Ella entró corriendo, pálida.
— No… Dios, ¡no!
Stas sacudió al niño, luego al perro. Sin resultados.
— ¡Llama a una ambulancia! —rugió— ¡No respira! ¡Y el perro tampoco!
Las sirenas llenaron la calle. Los paramédicos entraron al hogar.
— ¡Niño inconsciente! Posible intoxicación. ¡El perro también afectado!
Anton se aferraba a Baikal, incluso inconsciente no soltaba. Tuvieron que abrir sus manos con fuerza.
— ¡Máscara! ¡Rápido! —gritaron los médicos.
— ¡Pulso! Débil, pero hay —informaron—. ¡Vamos!
— ¿Y el perro? —gritó Stas.
El paramédico solo negó con la cabeza.
En el hospital todo se hizo claro.
— El niño tiene una intoxicación severa por monóxido de carbono —explicó el médico—. ¿Tienen calefactor de gas cerca del sofá?
Stas asintió, pálido.
— Hubo una fuga. Inhalaron gas. Parece que el perro se puso más cerca de la fuente y absorbió el golpe. Básicamente, protegió al niño.
Las palabras cayeron como un martillo.
Baikal había muerto salvando a su hijo.
Más tarde, el médico salió y dijo en voz baja:
— Hicimos todo lo posible.
Ira se cubrió el rostro con las manos. Stas se acercó al cuerpo de Baikal, cerró sus ojos y susurró:
— Te amó más de lo que yo pude. Y ahora nuestro hijo vive gracias a él.
Al amanecer, Anton abrió los ojos.
— ¿Dónde está Baikal? —raspó su voz.
Ira se sentó a su lado.
— Te salvó, cariño. Fue el más valiente.
— Tráelo… por favor.
Stas abrazó a su hijo, conteniendo las lágrimas.
— Está en el cielo, Anton. Pero siempre estará contigo.

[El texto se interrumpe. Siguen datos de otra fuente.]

Lemma run_negative (m : method) f N xi ti tf tr :
  (- float_int_bound < N < 0)%Z ->
  run m f N xi ti tf tr = Raises ValueError tr.
Proof.
  intros HN.
  destruct m; unfold run, Euler, RK2, RK4; unfold bind at 1;
    rewrite truediv_ok by lia; unfold bind at 1;
    now rewrite linspace_raises by lia.
Qed.

Lemma run_returns_spec (m : method) f N xi ti tf tr x tr' :
  run m f N xi ti tf tr = Returns x tr' ->
  (1 <= N < float_int_bound)%Z /\
  exists t cs,
    np.linspace ti tf N [] = Returns t [] /\
    length t = Z.to_nat N /\
    tr' = cs ++ tr /\
    length cs = (stages m * (Z.to_nat N - 1))%nat /\
    trajectory (step_rule m f ((tf - ti) / of_Z N)) xi t x.
Proof.
  intros H. pose proof float_int_bound_pos as Hpos.
  assert (HN : (1 <= N < float_int_bound)%Z).
  { destruct (Z_le_gt_dec float_int_bound (Z.abs N)) as [Hb|Hb].
    - rewrite run_overflow in H by assumption. discriminate.
    - destruct (Z_le_gt_dec N 0) as [Hle|Hgt]; [|lia].
      destruct (Z.eq_dec N 0) as [->|Hne].
      + rewrite run_zero in H. discriminate.
      + rewrite run_negative in H by lia. discriminate. }
  split; [exact HN|].
  destruct (run_ok m f N xi ti tf tr) as (t & x1 & cs & Ht & Hlen & Hx & Hcs & Htraj);
    [lia | lia |].
  rewrite Hx in H. injection H as -> <-.
  exists t, cs; auto.
Qed.

Lemma item_0 (x : list float) v : nth_error x 0 = Some v -> item x 0 = v.
Proof. destruct x; simpl; intros H; [discriminate | now injection H]. Qed.

(** ** The claims *)

(** C1. For every derivative function [f], every integer [N >= 2] and all
    floats [xi], [ti], [tf], the sequence [x] returned by [RK4] has [N]
    values, starts with [xi] and satisfies, for every [i] with
    [0 <= i <= N-2]: [x[i+1] = x[i] + (1/6)(k1 + 2*k2 + 2*k3 + k4)], where
    [h = (tf-ti)/N], [t] is the [N]-point grid from [ti] to [tf],
    [k1 = h*f(x[i], t[i])], [k2 = h*f(x[i]+k1/2, t[i]+h/2)],
    [k3 = h*f(x[i]+k2/2, t[i]+h/2)] and [k4 = h*f(x[i]+k3, t[i]+h)].  A
    sequence is returned whenever [N] converts to a float. *)
Theorem RK4_update_rule f N xi ti tf tr :
  (2 <= N)%Z ->
  ((N < float_int_bound)%Z -> exists x tr', RK4 f N xi ti tf tr = Returns x tr') /\
  forall x tr', RK4 f N xi ti tf tr = Returns x tr' ->
    exists t,
      np.linspace ti tf N [] = Returns t [] /\
      Z.of_nat (length x) = N /\
      nth_error x 0 = Some xi /\
      forall i : nat, (Z.of_nat i <= N - 2)%Z ->
        let h := (tf - ti) / of_Z N in
        let k1 := h * f (item x i) (item t i) in
        let k2 := h * f (item x i + k1 / 2) (item t i + h / 2) in
        let k3 := h * f (item x i + k2 / 2) (item t i + h / 2) in
        let k4 := h * f (item x i + k3) (item t i + h) in
        item x (i + 1) = item x i + 1 / 6 * (k1 + 2 * k2 + 2 * k3 + k4).
Proof.
  intros HN; split.
  - intros HB.
    destruct (RK4_run f N xi ti tf tr) as (t & x & cs & _ & _ & Hx & _);
      [lia | lia |]. eauto.
  - intros x tr' Hx.
    destruct (run_returns_spec rk4 f N xi ti tf tr x tr' Hx)
      as (_ & t & cs & Ht & Hlen & _ & _ & Hl & H0 & Hs).
    exists t; repeat split; auto.
    + rewrite Hl, Hlen; lia.
    + rewrite nth_error_item by lia. now rewrite H0.
    + intros i Hi. cbv zeta. rewrite Nat.add_1_r, Hs by lia. reflexivity.
Qed.

Lemma RK4_update_rule_witness :
  exists x tr',
    RK4 (fun x t => x + t) 10 1 0 10 [] = Returns x tr' /\
    nth_error x 0 = Some 1 /\
    item x 1 = 1 + 1 / 6 * (1 + 2 * 2 + 2 * 2.5 + 4.5).
Proof.
  destruct (RK4_update_rule (fun x t => x + t) 10 1 0 10 []) as [Htot Hspec];
    [lia|].
  destruct Htot as (x & tr' & Hx); [reflexivity|].
  destruct (Hspec x tr' Hx) as (t & Ht & _ & H0 & Hs).
  exists x, tr'; repeat split; auto.
  change (item x 1) with (item x (0 + 1)); rewrite (Hs 0%nat) by lia.
  rewrite (item_0 x 1 H0).
  vm_compute in Ht; injection Ht as <-.
  vm_compute; reflexivity.
Defined.

(** C2. For every derivative function [f], every integer [N >= 2] and all
    floats [xi], [ti], [tf], the sequence [x] returned by [Euler] has [N]
    values, starts with [xi] and satisfies, for every [i] with
    [0 <= i <= N-2]: [x[i+1] = x[i] + h * f(x[i], t[i])], where
    [h = (tf-ti)/N] is the same constant at every step and [t[i]] is the
    [i]-th point of the [N]-point grid from [ti] to [tf], whose spacing is
    [(tf-ti)/(N-1)].  A sequence is returned whenever [N] converts to a
    float. *)
Theorem Euler_update_rule f N xi ti tf tr :
  (2 <= N)%Z ->
  ((N < float_int_bound)%Z -> exists x tr', Euler f N xi ti tf tr = Returns x tr') /\
  forall x tr', Euler f N xi ti tf tr = Returns x tr' ->
    exists t,
      np.linspace ti tf N [] = Returns t [] /\
      Z.of_nat (length x) = N /\
      nth_error x 0 = Some xi /\
      forall i : nat, (Z.of_nat i <= N - 2)%Z ->
        let h := (tf - ti) / of_Z N in
        item x (i + 1) = item x i + h * f (item x i) (item t i) /\
        item t i = grid_point ti tf N i.
Proof.
  intros HN; split.
  - intros HB.
    destruct (Euler_run f N xi ti tf tr) as (t & x & cs & _ & _ & Hx & _);
      [lia | lia |]. eauto.
  - intros x tr' Hx.
    destruct (run_returns_spec euler f N xi ti tf tr x tr' Hx)
      as (_ & t & cs & Ht & Hlen & _ & _ & Hl & H0 & Hs).
    exists t; repeat split; auto.
    + rewrite Hl, Hlen; lia.
    + rewrite nth_error_item by lia. now rewrite H0.
    + rewrite Nat.add_1_r, Hs by lia. reflexivity.
    + apply (linspace_items ti tf N t [] HN Ht); lia.
Qed.

Lemma Euler_update_rule_witness :
  exists x tr',
    Euler (fun x t => x + t) 10 1 0 10 [] = Returns x tr' /\
    nth_error x 0 = Some 1 /\
    item x 1 = 1 + 1 * (1 + 0) /\
    item x 2 = item x 1 + 1 * (item x 1 + (1 * (10 / 9) + 0)).
Proof.
  destruct (Euler_update_rule (fun x t => x + t) 10 1 0 10 []) as [Htot Hspec];
    [lia|].
  destruct Htot as (x & tr' & Hx); [reflexivity|].
  destruct (Hspec x tr' Hx) as (t & Ht & _ & H0 & Hs).
  exists x, tr'; repeat split; auto.
  - change (item x 1) with (item x (0 + 1)).
    destruct (Hs 0%nat) as [-> Hg]; [lia|]. rewrite Hg, (item_0 x 1 H0).
    vm_compute; reflexivity.
  - change (item x 2) with (item x (1 + 1)).
    destruct (Hs 1%nat) as [-> Hg]; [lia|]. rewrite Hg.
    change (item x (0 + 1)) with (item x 1).
    vm_compute (grid_point 0 10 10 1). vm_compute (1 * (10 / 9) + 0).
    vm_compute ((10 - 0) / of_Z 10). reflexivity.
Defined.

Lloraron los tres, por aquel que dio su vida sin dudar.
Pasaron los años. Anton creció, pero en cada dibujo había un perro.
A veces, en las tormentas, miraba el rincón donde estuvo el sofá y susurraba:
— Baikal no habría tenido miedo.
Stas guardaba el viejo collar en el garaje. A veces lo sacaba de noche y susurraba:
— Gracias, amigo.
Nunca llegó un nuevo perro a la casa. No por falta de deseo, sino porque sabían que Baikal no tenía reemplazo.
No era solo un animal. Era amor, lealtad y la prueba de que el corazón de un perro, a veces, es más puro que el de un humano.
Y cuando alguien preguntaba a Anton por qué no tenía mascota, él respondía:
— Tuve al mejor. Me dio la vida. No necesito otro.